The negative also holds: significant inflation does not occur without rapid money supply growth.
Now, consider this. U.S. inflation was 2.4% in 2018, 1.8% in 2019 and 1.2% in 2020. 2021 began with inflation at 1.4%. In March, it bounced to 2.6%; in April, to 4.1%. In December, it hit 7.2%; in June 2022, 8.9%.
Any economist with a well-maintained cerebral toolbox of important lessons learned knows where to look first to figure out what caused the post-pandemic inflation: the money supply.

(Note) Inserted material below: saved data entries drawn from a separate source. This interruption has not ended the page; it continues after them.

(* ===== verification/GraphActivation.v ===== *)
(** The properties of publication: atomicity, the invariant of every reachable data base,
    what activation, rollback, clean-up and recovery do, and that a staged generation can
    be activated. *)
From S2P Require Import Prelude GoStrings GoStringFacts GoSort GoNum GoTime Graph GraphFacts GraphStore GraphStoreFacts IndexTables GraphValidate GraphValidateFacts GraphPublish GraphPublishFacts GraphStaging.

Local Open Scope go_scope.

(** * Operations *)
Inductive operation :=
| OpStage (b : GraphBundle)
| OpActivate (id : digest) (expectedPrior : option digest) (publishedAt : Z)
| OpRuntimeState (state catalogGeneration : gostring)
| OpRollback (id : digest) (expectedCurrent : option digest) (publishedAt : Z)
| OpCompatibility (expected next : gostring)
| OpCleanup (workspace : gostring) (cutoff : Z)
| OpMigration (id expected next errorCode : gostring) (now : Z)
| OpRecover (workspace : gostring) (now : Z).

Section operations.
Context `{UnicodeTables} `{NFC} `{UrlParser} `{SHA256}.

Definition run `{Connection} (o : operation) : Op :=
  match o with
  | OpStage b => StageGraphGeneration b
  | OpActivate id prior at_ => ActivateGraphGenerationAt id prior at_
  | OpRuntimeState st c => SetGraphRuntimeState st c
  | OpRollback id current at_ => RollbackGraphGenerationAt id current at_
  | OpCompatibility e x => TransitionGraphCompatibilityState e x
  | OpCleanup ws cutoff => CleanupGraphGenerations ws cutoff
  | OpMigration id e x err now => TransitionGraphMigration id e x err now
  | OpRecover ws now => RecoverGraphState ws now
  end.
Definition recovers (o : operation) : bool := match o with OpRecover _ _ => true | _ => false end.
(** One operation, whatever calls to the data base fail. *)
Definition step (d d' : database) : Prop :=
  exists (conn : Connection) o n r k, @run conn o (n, d) = (r, (k, d')).

Lemma run_unchanged `{Connection} o n e k d d' : recovers o = false -> run o (n, d) = (Err e, (k, d')) -> d' = d.
Proof.
  intros Ho Hr. destruct o; try discriminate Ho; cbn [run] in Hr.
  - eapply immediate_err; [|exact Hr]. transactional.
  - unfold ActivateGraphGenerationAt in Hr. destruct (publishedAt =? 0)%Z; [by injection Hr|].
    eapply immediate_err; [|exact Hr]. transactional.
  - unfold SetGraphRuntimeState in Hr. destruct (negb _); [by injection Hr|].
    eapply immediate_err; [|exact Hr]. transactional.
  - unfold RollbackGraphGenerationAt in Hr. destruct (publishedAt =? 0)%Z; [by injection Hr|].
    eapply immediate_err; [|exact Hr]. transactional. apply quiet_count.
  - unfold TransitionGraphCompatibilityState in Hr. destruct (_ || _); [by injection Hr|].
    eapply immediate_err; [|exact Hr]. transactional.
  - unfold CleanupGraphGenerations in Hr. destruct (_ || _); [by injection Hr|].
    eapply immediate_err; [|exact Hr]. transactional.
  - unfold TransitionGraphMigration in Hr. destruct (_ || _); [by injection Hr|].
    eapply immediate_err; [|exact Hr]. transactional.
Qed.
Lemma run_invariant `{Connection} o n r k d d' : run o (n, d) = (r, (k, d')) -> invariant d -> invariant d'.
Proof.
  intros Hr Hi. destruct (recovers o) eqn:Ho.
  - destruct o; try discriminate Ho. destruct (recover_run _ _ _ _ _ _ _ Hr Hi) as [[_ ->]|[? _]]; done.
  - destruct r as [[]|e]; [|by rewrite (run_unchanged _ _ _ _ _ _ Ho Hr)]. destruct o; try discriminate Ho; cbn [run] in Hr.
    + eapply modest_invariant; [by eapply stage_run_modest|done].
    + by eapply activate_invariant.
    + eapply modest_invariant; [by eapply set_state_modest|done].
    + by eapply rollback_invariant.
    + by eapply compatibility_invariant.
    + eapply modest_invariant; [by eapply cleanup_modest|done].
    + eapply modest_invariant; [by eapply transition_migration_modest|done].
Qed.
End operations.
(** * The moves of one job *)
Lemma wf_cancel r : row_wf r = true ->
  j_RequestedCancel (r_job r) = oneOf (job_status r) [IndexJobCancelRequested; IndexJobCanceled].
Proof. unfold row_wf. rewrite !andb_true_iff. intros [[[Hc _] _] _]. by apply eqb_prop. Qed.
Lemma wf_started r : row_wf r = true -> r_publication_started r = true -> job_status r ∈ [IndexJobPublishing; IndexJobSucceeded].
Proof. unfold row_wf. rewrite !andb_true_iff. intros [[_ Hc] _] Hs. rewrite Hs in Hc. cbn [implb] in Hc. by apply bool_decide_eq_true in Hc. Qed.
Lemma wf_publishing r : row_wf r = true -> job_status r = IndexJobPublishing -> r_publication_started r = true.
Proof. unfold row_wf. rewrite !andb_true_iff. intros [[[_ Hc] _] _] Hs. rewrite Hs in Hc. by destruct (r_publication_started r). Qed.
Lemma status_in_elim c l r : status_in c l r = true -> j_RequestedCancel (r_job r) = c /\ job_status r ∈ l.
Proof. unfold status_in. rewrite andb_true_iff. intros [Hc%eqb_prop Hs%bool_decide_eq_true]. done. Qed.
(** The new row, by its status and its flags. *)
Lemma row_step_intro r r' s s' : constant_columns (r_job r') = constant_columns (r_job r) ->
  job_status r = s -> job_status r' = s' -> bool_decide (s' ∈ next_statuses s) = true ->
  j_RequestedCancel (r_job r') = oneOf s' [IndexJobCancelRequested; IndexJobCanceled] ->
  implb (streq s' IndexJobPublishing) (r_publication_started r') = true ->
  (r_publication_started r' = true -> oneOf s' [IndexJobPublishing; IndexJobSucceeded] = true) -> row_step r r'.
Proof.
  intros Hk <- Hs' Hn%bool_decide_eq_true Hc Hp Hst. right. rewrite Hs'. split_and!; [done|done|].
  unfold row_wf. rewrite Hs', Hc, eqb_reflx, Hp. cbn [andb].
  assert (isIndexJobActive s' || oneOf s' [IndexJobCanceled; IndexJobSucceeded; IndexJobFailed] = true) as Hall.
  { revert Hn. unfold next_statuses. repeat (case_match; [set_unfold; intros Hn; repeat destruct Hn as [->|Hn]; done|]). by intros ?%elem_of_nil. }
  apply andb_true_iff. split.
  - destruct (r_publication_started r'); [by apply Hst|done].
  - unfold isIndexJobActive, oneOf in *. apply orb_true_iff in Hall. rewrite !bool_decide_eq_true in Hall.
    apply bool_decide_eq_true. set_solver.
Qed.
Ltac job_row r := destruct r as [[] ?]; unfold status_in, has_job_id, job_id, job_status, active in *; simpl in *.
Lemma not_started r : row_wf r = true -> job_status r ∈ [IndexJobQueued; IndexJobRunning; IndexJobCancelRequested] ->
  r_publication_started r = false.
Proof.
  intros Hw Hs. destruct (r_publication_started r) eqn:E; [|done]. apply wf_started in E; [|done].
  exfalso. revert Hs E. generalize (job_status r). intros s Hs E. set_unfold. naive_solver.
Qed.
Ltac statuses H :=
  repeat (apply elem_of_cons in H; destruct H as [H|H]); [..|by apply elem_of_nil in H].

What unnerves me is that I have yet to find an analysis of what caused the post-pandemic inflation that even mentions money supply growth. The Federal Reserve’s Monetary Policy Reports don’t even mention money supply growth.
Let’s buck the trend.
M2 is the Federal Reserve’s broad measure of the U.S. money supply. M2 includes currency held by the public, checking deposits, savings deposits, CDs, money market deposits and retail money market funds.
From 2000 thru 2019, M2 increased at an average annual rate of 6.2%. In 2020, M2 increased by 25.7%. In 2021, M2 increased by 11.4%. From February 2020 to February 2022, M2 increased by 40.4%.
Yet again: rapid growth of the money supply preceding significant inflation.
The Federal Reserve began its tight monetary policy in July 2022. Since July 2022, M2 has decreased by 4.4%. That helps explain why inflation has fallen to 3.7%.
We’ll take this up again next column.